O desmonte das políticas ambientais está expresso na escassez de recursos para o setor, na falta de pessoal e de gestão competente da área. Dos R$ 4,6 trilhões de despesas previstas no orçamento de 2022, menos de R$ 3 bilhões foram utilizados para políticas públicas do Ministério do Meio Ambiente (MMA) e de instituições vinculadas à pasta. 

O Fundo Amazônia conta hoje com mais de R$ 3,3 bilhões paralisados, conforme alerta do STF e de relatórios da sociedade civil. O quadro de servidores do IBAMA, ICMBio, SFB e MMA encontra-se com 2.103 cargos existentes vagos. Enquanto o IBAMA tinha 1.800 servidores atuando na fiscalização ambiental em 2008, agora são apenas cerca de 700, nem todos em campo. Houve efetivo aparelhamento e ocupação de cargos gerenciais e de direção sem capacidade técnica e política de atuação na área de proteção e gestão ambiental. 

São contundentes os casos de perseguição e assédio aos servidores dos órgãos. Apenas 0,4% do Cadastro Ambiental Rural foi validado, o que compromete a implementação do Código Florestal. Além disso, o CAR não registra informações essenciais sobre a situação ambiental das propriedades, conforme alertado pelo TCU. Para completar, o sistema de lavratura de autos eletrônicos foi desmontado e os processos tramitando em papel. Vale destacar também as medidas deliberadas para aumentar a impunidade para criminosos ambientais. 

O desmonte das políticas ambientais foi reforçado com o esvaziamento da agenda ambiental por meio da transferência de estruturas e órgãos vinculados ao MMA a outros ministérios e pela desestruturação da governança colegiada e aguda restrição à participação social. A criação de Unidades de Conservação foi paralisada no nível federal. 

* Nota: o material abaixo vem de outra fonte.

(** X12: every record a request writes is consistent with itself: it
    starts at the request's start reading, its latency is the span between
    its own start and end times, its score is the score function applied
    to its own latency, throughput and error status, an erroring record
    has no throughput, token counts or time to first token, and a record
    without error has a throughput. *)
Theorem persisted_records_are_consistent (llm_url : string) (backend : Backend) (clock : Clock)
    (request_json : Exn + ChatBody) (w : World) :
  let w' := snd (proxy_chat_completions llm_url backend clock request_json w) in
  exists new_logs,
    logs (db w') = logs (db w) ++ new_logs
    /\ Forall (record_consistent clock) new_logs.
Proof.
  intros w'. subst w'.
  destruct (proxy_paths llm_url backend clock request_json w)
    as [-> | [(e & ->) | [(info & e & Hs & ->) | [(info & st & Hs & ->) | [(body & data & ->) | (body & e & e' & ->)]]]]].
  - exists nil. rewrite app_nil_r. split; [reflexivity | constructor].
  - eexists. split; [reflexivity|].
    apply List.Forall_cons; [apply fallback_log_consistent | constructor].
  - eexists. split; [rewrite logs_evaluate; reflexivity|].
    apply List.Forall_cons; [apply stream_error_log_consistent, Hs | constructor].
  - eexists. split; [rewrite logs_evaluate; reflexivity|].
    apply List.Forall_cons; [apply stream_success_log_consistent, Hs | constructor].
  - eexists. split; [rewrite logs_evaluate; reflexivity|].
    apply List.Forall_cons; [apply success_log_consistent | constructor].
  - eexists. split.
    + cbn [persist db add_log logs]. rewrite logs_evaluate. cbn [persist db add_log logs].
      rewrite <- app_assoc. reflexivity.
    + apply List.Forall_cons; [apply backend_error_log_consistent|].
      apply List.Forall_cons; [apply fallback_log_consistent | constructor].
Qed.

(** X13: a non-streaming call whose backend call fails is always answered
    with status 500, whatever the failure: the status the inner handler
    picks (503 for a connection error, the backend's own status for an HTTP
    error, 500 otherwise) only shows inside the detail text, because the
    outermost handler catches the inner handler's exception; two records
    are written, the second under the model name [unknown]. *)
Theorem backend_failure_answers_500 (llm_url : string) (backend : Backend) (clock : Clock)
    (request_body : ChatBody) (w : World) (e : Exn) :
  default false (body_stream request_body) = false ->
  post backend llm_url (outbound_payload llm_url request_body) = inl e ->
  let result := proxy_chat_completions llm_url backend clock (inr request_body) w in
  exists status detail r1 r2,
    reraise e = HTTPException status detail
    /\ fst result = Failure 500 ("Unexpected error: " +:+ Str.of_int status +:+ ": " +:+ detail)
    /\ (forall msg, e = RequestError msg ->
          status = 503 /\ detail = "Connection error to local LLM: " +:+ exn_str e)
    /\ (forall code msg, e = HTTPStatusError code msg ->
          status = code /\ detail = "LLM API error: " +:+ exn_str e)
    /\ logs (db (snd result)) = logs (db w) ++ r1 :: r2 :: nil
    /\ model_name r1 = default "unknown"%string (body_model request_body)
    /\ error_message r1 = Some (exn_str e)
    /\ model_name r2 = "unknown"%string
    /\ error_message r2 = Some ("Unexpected error: " +:+ Str.of_int status +:+ ": " +:+ detail).
Proof.
  intros Hstream Hpost result. subst result. unfold proxy_chat_completions.
  rewrite Hstream, Hpost.
  assert (Hre : exists s d, reraise e = HTTPException s d
            /\ (forall msg, e = RequestError msg -> s = 503 /\ d = "Connection error to local LLM: " +:+ exn_str e)
            /\ (forall code msg, e = HTTPStatusError code msg -> s = code /\ d = "LLM API error: " +:+ exn_str e)).
  { destruct e; cbn [reraise exn_str]; eexists _, _; (split; [reflexivity|]);
      split; intros; try discriminate; try (injection H as <-); try (injection H as <- <-); split; reflexivity. }
  destruct Hre as (s & d & Hre & H503 & Hcode). rewrite Hre. cbn [outer_handlers fst snd exn_str].
  eexists s, d, _, _. split; [reflexivity|]. split; [reflexivity|].
  split; [exact H503|]. split; [exact Hcode|]. split.
  - cbn [persist db add_log logs]. rewrite logs_evaluate. cbn [persist db add_log logs].
    rewrite <- app_assoc. reflexivity.
  - repeat split.
Qed.

Section PromptEstimate.

Lemma count_tokens_join_space (l : list string) :
  count_tokens (Str.join " " l) = fold_right Z.add 0 (map count_tokens l).
Proof.
  induction l as [| x l IH]; [reflexivity|].
  destruct l as [| y l].
  - cbn [Str.join map fold_right]. lia.
  - change (Str.join " " (x :: y :: l)) with (x +:+ String " " (Str.join " " (y :: l))).
    cbn [map fold_right] in *. rewrite <- IH. rewrite !count_tokens_runs.
    rewrite token_runs_app_space by reflexivity. lia.
Qed.

Lemma count_tokens_nonneg (s : string) : 0 <= count_tokens s.
Proof. unfold count_tokens. lia. Qed.

End PromptEstimate.

(** X14: the estimated prompt count is the token count of the logged input
    text (the user messages joined by spaces) plus the tokens of every
    message that is not a user message; so it is never below the token
    count of the input text, and equals it when every message is a user
    message. *)
Theorem prompt_estimate_covers_input_text (messages : list Message) :
  estimate_prompt_tokens messages
  = count_tokens (input_text_of messages)
    + estimate_prompt_tokens (List.filter (fun msg => negb (is_user msg)) messages)
  /\ count_tokens (input_text_of messages) <= estimate_prompt_tokens messages.
Proof.
  assert (Hnn : forall l, 0 <= estimate_prompt_tokens l).
  { intros l. unfold estimate_prompt_tokens. induction l as [| m l IH]; cbn [map fold_right]; [lia|].
    pose proof (count_tokens_nonneg (content_of m)). lia. }
  assert (Heq : estimate_prompt_tokens messages
                = count_tokens (input_text_of messages)
                  + estimate_prompt_tokens (List.filter (fun msg => negb (is_user msg)) messages)).
  { unfold input_text_of. rewrite count_tokens_join_space. unfold estimate_prompt_tokens.
    induction messages as [| m l IH]; [reflexivity|].
    cbn [List.filter map fold_right]. fold (is_user m).
    destruct (is_user m); cbn [negb map fold_right]; lia. }
  split; [exact Heq|].
  pose proof (Hnn (List.filter (fun msg => negb (is_user msg)) messages)). lia.
Qed.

Como se não bastasse, os anúncios do governo de retificação, cancelamento e mudança de categoria das UCs já existentes incentivaram a invasão e a destruição de muitas delas. O desmatamento incentivado pelo Governo se traduz em redução significativa da rica biodiversidade, bem como na queda dos níveis de captura de carbono nas contas do inventário nacional de gases de efeito estufa. O Brasil perdeu seu protagonismo na agenda internacional sobre clima, florestas, biodiversidade, povos indígenas e populações tradicionais, água, Amazônia, oceano, energia limpa e descarbonização das cadeias produtivas. 

Precisamos voltar a ocupar assento privilegiado e credibilidade na discussão global sobre as questões socioambientais. Agora, o grande desafio é reverter o cenário deixado pelo governo Bolsonaro. 

A transição para a economia de baixo carbono é entendida como uma vantagem competitiva para o País, que tem condições de gerar negócios, produtos e serviços com menores emissões de carbono, além de oferecer soluções para as necessidades de mitigação e adaptação às mudanças climáticas. Nosso desafio é o da reconstrução do desmonte das instituições e o reencontro do País com seu futuro como potência ambiental.